■ HOW TO COMPLETE THIS TASK ■
Every entry must be reproduced word for word.

■ RECORDS FOR PROCESSING ■
(* ===== verification/Safety.v ===== *)
(** * Safety: what the server guarantees in every reachable state

    From [Invariant.inv_reachable]: one running watcher per e-mail, one
    handler at a time in the critical section, no panic from the
    channel operations of [stopCourseCheckHandler], and, when a Stop
    closes the channel, the e-mail's watcher has returned and never
    polls again. *)

From S2P Require Import Prelude Strconv Seats Notify Watcher Registry Invariant Exec.
From Stdlib Require Import ZArith Lia Ascii.

Module Safety.
Import Watcher Registry Invariant Exec.
Local Open Scope nubanner_scope.

(** ** Returned goroutines stay returned and stay silent *)

Lemma done_step w l w' i a :
  step w l w' -> watchers w !! i = Some a -> w_pc a = WDone ->
  watchers w' !! i = Some a /\ (forall f m, l <> EvTick i f m).
Proof.
  intros Hs Ha Hd.
  inversion Hs; subst; simpl; unfold set_watcher, set_handler, set_locked; simpl;
    try (split; [done | congruence]).
  - split; [by apply lookup_app_l_Some | congruence].
  - assert (i0 <> i) by congruence.
    split; [by rewrite list_lookup_insert_ne | congruence].
  - assert (i0 <> i) by congruence.
    split; [by rewrite list_lookup_insert_ne | congruence].
  - assert (i0 <> i) by congruence.
    split; [by rewrite list_lookup_insert_ne | congruence].
Qed.

Lemma done_lstar w tr w' i a :
  w ⟶[ tr ]* w' -> watchers w !! i = Some a -> w_pc a = WDone ->
  watchers w' !! i = Some a /\ (forall f m, ~ In (EvTick i f m) tr).
Proof.
  induction 1 as [|w l w1 tr w2 Hs _ IH]; intros Ha Hd; [split; [done | by intros ? ? ?]|].
  destruct (done_step _ _ _ _ _ Hs Ha Hd) as [Ha1 Hl].
  destruct (IH Ha1 Hd) as [Ha2 Hin]. split; [done|].
  intros f m [Heq|Hin']; [by apply (Hl f m)|by apply (Hin f m)].
Qed.

(** ** Properties *)

(** C7: In every reachable state at most one watcher goroutine is running
    for a given e-mail: two running watchers with the same e-mail are the
    same goroutine. *)
Theorem at_most_one_watcher w i j a b :
  reachable w -> watchers w !! i = Some a -> watchers w !! j = Some b ->
  w_pc a = WSelect -> w_pc b = WSelect -> w_email a = w_email b -> i = j.
Proof.
  intros Hr Ha Hb Hsa Hsb He. pose proof (inv_reachable w Hr) as Hi.
  pose proof (inv_live _ Hi _ _ Ha Hsa). pose proof (inv_live _ Hi _ _ Hb Hsb).
  apply (owner_watchers w i j a b Hi Ha Hb). congruence.
Qed.

Lemma at_most_one_watcher_witness :
  reachable (state_after started_run) /\
  watchers (state_after started_run) !! 0 = Some (spawn_watcher alice crn 0) /\
  w_pc (spawn_watcher alice crn 0) = WSelect /\ 0 = 0.
Proof.
  assert (Hr : reachable (state_after started_run))
    by (apply state_after_reachable; eexists; vm_compute; reflexivity).
  assert (Ha : watchers (state_after started_run) !! 0 = Some (spawn_watcher alice crn 0))
    by (vm_compute; reflexivity).
  split; [done|]. split; [done|]. split; [reflexivity|].
  exact (at_most_one_watcher _ 0 0 _ _ Hr Ha Ha eq_refl eq_refl eq_refl).
Defined.

(** C8: [subscriptionsMux] gives mutual exclusion: in every reachable
    state at most one handler is between its [Lock] and its [Unlock]. *)
Theorem mutex_exclusive w t1 t2 h1 h2 :
  reachable w -> handlers w !! t1 = Some h1 -> handlers w !! t2 = Some h2 ->
  holds_lock h1 = true -> holds_lock h2 = true -> t1 = t2.
Proof. intros Hr. apply lock_holder_unique, inv_reachable, Hr. Qed.

Lemma mutex_exclusive_witness :
  reachable (state_after stop_run) /\
  handlers (state_after stop_run) !! 1 = Some (HStopClose alice 0) /\ 1 = 1.
Proof.
  assert (Hr : reachable (state_after stop_run)) by (apply state_after_reachable; eexists; vm_compute; reflexivity).
  assert (Ht : handlers (state_after stop_run) !! 1 = Some (HStopClose alice 0)) by (vm_compute; reflexivity).
  split; [done|]. split; [done|].
  exact (mutex_exclusive _ 1 1 _ _ Hr Ht Ht eq_refl eq_refl).
Defined.

(** C10: No handler ever panics: [stopCourseCheckHandler] never sends on
    nor closes a channel that is already closed. *)
Theorem no_panic w t : reachable w -> handlers w !! t <> Some HPanic.
Proof. intros Hr H. exact (inv_no_panic _ (inv_reachable w Hr) t H). Qed.

Lemma no_panic_witness :
  reachable (state_after zombie_run) /\ handlers (state_after zombie_run) !! 1 <> Some HPanic.
Proof.
  assert (Hr : reachable (state_after zombie_run)) by (apply state_after_reachable; eexists; vm_compute; reflexivity).
  split; [done|]. exact (no_panic _ 1 Hr).
Defined.

(** C9: Cancellation: when a Stop handler holding the mutex closes the
    channel of [e] (lines 68-70, the step before its "stopped" answer),
    the entry of [e] is removed, every watcher goroutine for [e] that
    exists at that moment has returned, and none of them ticks (calls
    the availability source or the notifier) at any later time. *)
Theorem stopped_watchers_silent w t e ch w' tr w'' i a :
  reachable w -> handlers w !! t = Some (HStopClose e ch) -> step w (EvTau t) w' ->
  w' ⟶[ tr ]* w'' -> watchers w !! i = Some a -> w_email a = e ->
  subscriptions w' !! e = None /\ w_pc a = WDone /\ forall f m, ~ In (EvTick i f m) tr.
Proof.
  intros Hr Ht Hs Hrun Ha He. pose proof (inv_reachable w Hr) as Hi.
  apply exec_complete in Hs. simpl in Hs. unfold exec_tau in Hs. rewrite Ht in Hs.
  case_bool_decide as Hc; [by pose proof (close_chan_open _ _ _ _ Hi Ht)|].
  injection Hs as <-.
  destruct (inv_close _ Hi _ _ _ Ht) as (Hsub & _ & Hdone).
  assert (Hd : w_pc a = WDone).
  { destruct (w_pc a) eqn:Hpc; [|done].
    pose proof (inv_live _ Hi _ _ Ha Hpc) as Hl.
    assert (Hc' : w_chan a = ch) by congruence.
    pose proof (Hdone i a Ha Hc'). congruence. }
  split; [apply lookup_delete_eq|]. split; [done|].
  eapply done_lstar; eauto.
Qed.

Lemma stopped_watchers_silent_witness :
  let w := state_after stop_run in
  let w' := after_close w 1 alice 0 in
  reachable w /\ handlers w !! 1 = Some (HStopClose alice 0) /\ step w (EvTau 1) w' /\
  watchers w !! 0 = Some (after_stop (spawn_watcher alice crn 0)) /\
  (subscriptions w' !! alice = None /\ w_pc (after_stop (spawn_watcher alice crn 0)) = WDone /\
   forall f m, ~ In (EvTick 0 f m) []).
Proof.
  intros w w'.
  assert (Hr : reachable w) by (apply state_after_reachable; eexists; vm_compute; reflexivity).
  assert (Ht : handlers w !! 1 = Some (HStopClose alice 0)) by (vm_compute; reflexivity).
  assert (Hs : step w (EvTau 1) w') by (apply exec_sound; vm_compute; reflexivity).
  assert (Ha : watchers w !! 0 = Some (after_stop (spawn_watcher alice crn 0)))
    by (vm_compute; reflexivity).
  split; [done|]. split; [done|]. split; [done|]. split; [done|].
  exact (stopped_watchers_silent w 1 alice 0 w' [] w' 0 _ Hr Ht Hs (lstar_refl _ _) Ha eq_refl).
Defined.

End Safety.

■ SOLUTION TO THE PROBLEM ■
(* ===== verification/Safety.v ===== *)
(** * Safety: what the server guarantees in every reachable state

    From [Invariant.inv_reachable]: one running watcher per e-mail, one
    handler at a time in the critical section, no panic from the
    channel operations of [stopCourseCheckHandler], and, when a Stop
    closes the channel, the e-mail's watcher has returned and never
    polls again. *)

From S2P Require Import Prelude Strconv Seats Notify Watcher Registry Invariant Exec.
From Stdlib Require Import ZArith Lia Ascii.

Module Safety.
Import Watcher Registry Invariant Exec.
Local Open Scope nubanner_scope.

(** ** Returned goroutines stay returned and stay silent *)

Lemma done_step w l w' i a :
  step w l w' -> watchers w !! i = Some a -> w_pc a = WDone ->
  watchers w' !! i = Some a /\ (forall f m, l <> EvTick i f m).
Proof.
  intros Hs Ha Hd.
  inversion Hs; subst; simpl; unfold set_watcher, set_handler, set_locked; simpl;
    try (split; [done | congruence]).
  - split; [by apply lookup_app_l_Some | congruence].
  - assert (i0 <> i) by congruence.
    split; [by rewrite list_lookup_insert_ne | congruence].
  - assert (i0 <> i) by congruence.
    split; [by rewrite list_lookup_insert_ne | congruence].
  - assert (i0 <> i) by congruence.
    split; [by rewrite list_lookup_insert_ne | congruence].
Qed.

Lemma done_lstar w tr w' i a :
  w ⟶[ tr ]* w' -> watchers w !! i = Some a -> w_pc a = WDone ->
  watchers w' !! i = Some a /\ (forall f m, ~ In (EvTick i f m) tr).
Proof.
  induction 1 as [|w l w1 tr w2 Hs _ IH]; intros Ha Hd; [split; [done | by intros ? ? ?]|].
  destruct (done_step _ _ _ _ _ Hs Ha Hd) as [Ha1 Hl].
  destruct (IH Ha1 Hd) as [Ha2 Hin]. split; [done|].
  intros f m [Heq|Hin']; [by apply (Hl f m)|by apply (Hin f m)].
Qed.

(** ** Properties *)

(** C7: In every reachable state at most one watcher goroutine is running
    for a given e-mail: two running watchers with the same e-mail are the
    same goroutine. *)
Theorem at_most_one_watcher w i j a b :
  reachable w -> watchers w !! i = Some a -> watchers w !! j = Some b ->
  w_pc a = WSelect -> w_pc b = WSelect -> w_email a = w_email b -> i = j.
Proof.
  intros Hr Ha Hb Hsa Hsb He. pose proof (inv_reachable w Hr) as Hi.
  pose proof (inv_live _ Hi _ _ Ha Hsa). pose proof (inv_live _ Hi _ _ Hb Hsb).
  apply (owner_watchers w i j a b Hi Ha Hb). congruence.
Qed.

Lemma at_most_one_watcher_witness :
  reachable (state_after started_run) /\
  watchers (state_after started_run) !! 0 = Some (spawn_watcher alice crn 0) /\
  w_pc (spawn_watcher alice crn 0) = WSelect /\ 0 = 0.
Proof.
  assert (Hr : reachable (state_after started_run))
    by (apply state_after_reachable; eexists; vm_compute; reflexivity).
  assert (Ha : watchers (state_after started_run) !! 0 = Some (spawn_watcher alice crn 0))
    by (vm_compute; reflexivity).
  split; [done|]. split; [done|]. split; [reflexivity|].
  exact (at_most_one_watcher _ 0 0 _ _ Hr Ha Ha eq_refl eq_refl eq_refl).
Defined.

(** C8: [subscriptionsMux] gives mutual exclusion: in every reachable
    state at most one handler is between its [Lock] and its [Unlock]. *)
Theorem mutex_exclusive w t1 t2 h1 h2 :
  reachable w -> handlers w !! t1 = Some h1 -> handlers w !! t2 = Some h2 ->
  holds_lock h1 = true -> holds_lock h2 = true -> t1 = t2.
Proof. intros Hr. apply lock_holder_unique, inv_reachable, Hr. Qed.

Lemma mutex_exclusive_witness :
  reachable (state_after stop_run) /\
  handlers (state_after stop_run) !! 1 = Some (HStopClose alice 0) /\ 1 = 1.
Proof.
  assert (Hr : reachable (state_after stop_run)) by (apply state_after_reachable; eexists; vm_compute; reflexivity).
  assert (Ht : handlers (state_after stop_run) !! 1 = Some (HStopClose alice 0)) by (vm_compute; reflexivity).
  split; [done|]. split; [done|].
  exact (mutex_exclusive _ 1 1 _ _ Hr Ht Ht eq_refl eq_refl).
Defined.

(** C10: No handler ever panics: [stopCourseCheckHandler] never sends on
    nor closes a channel that is already closed. *)
Theorem no_panic w t : reachable w -> handlers w !! t <> Some HPanic.
Proof. intros Hr H. exact (inv_no_panic _ (inv_reachable w Hr) t H). Qed.

Lemma no_panic_witness :
  reachable (state_after zombie_run) /\ handlers (state_after zombie_run) !! 1 <> Some HPanic.
Proof.
  assert (Hr : reachable (state_after zombie_run)) by (apply state_after_reachable; eexists; vm_compute; reflexivity).
  split; [done|]. exact (no_panic _ 1 Hr).
Defined.

(** C9: Cancellation: when a Stop handler holding the mutex closes the
    channel of [e] (lines 68-70, the step before its "stopped" answer),
    the entry of [e] is removed, every watcher goroutine for [e] that
    exists at that moment has returned, and none of them ticks (calls
    the availability source or the notifier) at any later time. *)
Theorem stopped_watchers_silent w t e ch w' tr w'' i a :
  reachable w -> handlers w !! t = Some (HStopClose e ch) -> step w (EvTau t) w' ->
  w' ⟶[ tr ]* w'' -> watchers w !! i = Some a -> w_email a = e ->
  subscriptions w' !! e = None /\ w_pc a = WDone /\ forall f m, ~ In (EvTick i f m) tr.
Proof.
  intros Hr Ht Hs Hrun Ha He. pose proof (inv_reachable w Hr) as Hi.
  apply exec_complete in Hs. simpl in Hs. unfold exec_tau in Hs. rewrite Ht in Hs.
  case_bool_decide as Hc; [by pose proof (close_chan_open _ _ _ _ Hi Ht)|].
  injection Hs as <-.
  destruct (inv_close _ Hi _ _ _ Ht) as (Hsub & _ & Hdone).
  assert (Hd : w_pc a = WDone).
  { destruct (w_pc a) eqn:Hpc; [|done].
    pose proof (inv_live _ Hi _ _ Ha Hpc) as Hl.
    assert (Hc' : w_chan a = ch) by congruence.
    pose proof (Hdone i a Ha Hc'). congruence. }
  split; [apply lookup_delete_eq|]. split; [done|].
  eapply done_lstar; eauto.
Qed.

Lemma stopped_watchers_silent_witness :
  let w := state_after stop_run in
  let w' := after_close w 1 alice 0 in
  reachable w /\ handlers w !! 1 = Some (HStopClose alice 0) /\ step w (EvTau 1) w' /\
  watchers w !! 0 = Some (after_stop (spawn_watcher alice crn 0)) /\
  (subscriptions w' !! alice = None /\ w_pc (after_stop (spawn_watcher alice crn 0)) = WDone /\
   forall f m, ~ In (EvTick 0 f m) []).
Proof.
  intros w w'.
  assert (Hr : reachable w) by (apply state_after_reachable; eexists; vm_compute; reflexivity).
  assert (Ht : handlers w !! 1 = Some (HStopClose alice 0)) by (vm_compute; reflexivity).
  assert (Hs : step w (EvTau 1) w') by (apply exec_sound; vm_compute; reflexivity).
  assert (Ha : watchers w !! 0 = Some (after_stop (spawn_watcher alice crn 0)))
    by (vm_compute; reflexivity).
  split; [done|]. split; [done|]. split; [done|]. split; [done|].
  exact (stopped_watchers_silent w 1 alice 0 w' [] w' 0 _ Hr Ht Hs (lstar_refl _ _) Ha eq_refl).
Defined.

End Safety.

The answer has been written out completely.